* [Work required] Faithfully repeat all of the records, as they are written below.

Source material Start Marker

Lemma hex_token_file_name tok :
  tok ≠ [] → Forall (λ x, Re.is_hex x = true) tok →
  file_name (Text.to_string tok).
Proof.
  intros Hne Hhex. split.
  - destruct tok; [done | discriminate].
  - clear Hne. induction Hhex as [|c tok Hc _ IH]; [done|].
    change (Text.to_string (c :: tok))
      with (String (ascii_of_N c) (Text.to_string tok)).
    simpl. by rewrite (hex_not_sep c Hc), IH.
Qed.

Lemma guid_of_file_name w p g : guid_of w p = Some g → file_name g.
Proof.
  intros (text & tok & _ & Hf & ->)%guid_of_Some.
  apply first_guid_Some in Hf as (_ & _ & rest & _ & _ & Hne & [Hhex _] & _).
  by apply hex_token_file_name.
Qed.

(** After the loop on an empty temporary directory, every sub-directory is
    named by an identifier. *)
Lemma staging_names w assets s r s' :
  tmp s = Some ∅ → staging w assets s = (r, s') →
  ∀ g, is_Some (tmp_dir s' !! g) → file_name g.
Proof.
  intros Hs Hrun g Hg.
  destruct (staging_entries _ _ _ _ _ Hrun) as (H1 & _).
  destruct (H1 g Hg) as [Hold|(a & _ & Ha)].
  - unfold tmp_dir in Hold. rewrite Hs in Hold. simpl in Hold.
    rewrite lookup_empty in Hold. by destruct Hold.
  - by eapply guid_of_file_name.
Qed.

Source material End Marker

* [Solution for this problem]
Lemma hex_token_file_name tok :
  tok ≠ [] → Forall (λ x, Re.is_hex x = true) tok →
  file_name (Text.to_string tok).
Proof.
  intros Hne Hhex. split.
  - destruct tok; [done | discriminate].
  - clear Hne. induction Hhex as [|c tok Hc _ IH]; [done|].
    change (Text.to_string (c :: tok))
      with (String (ascii_of_N c) (Text.to_string tok)).
    simpl. by rewrite (hex_not_sep c Hc), IH.
Qed.

Lemma guid_of_file_name w p g : guid_of w p = Some g → file_name g.
Proof.
  intros (text & tok & _ & Hf & ->)%guid_of_Some.
  apply first_guid_Some in Hf as (_ & _ & rest & _ & _ & Hne & [Hhex _] & _).
  by apply hex_token_file_name.
Qed.

(** After the loop on an empty temporary directory, every sub-directory is
    named by an identifier. *)
Lemma staging_names w assets s r s' :
  tmp s = Some ∅ → staging w assets s = (r, s') →
  ∀ g, is_Some (tmp_dir s' !! g) → file_name g.
Proof.
  intros Hs Hrun g Hg.
  destruct (staging_entries _ _ _ _ _ Hrun) as (H1 & _).
  destruct (H1 g Hg) as [Hold|(a & _ & Ha)].
  - unfold tmp_dir in Hold. rewrite Hs in Hold. simpl in Hold.
    rewrite lookup_empty in Hold. by destruct Hold.
  - by eapply guid_of_file_name.
Qed.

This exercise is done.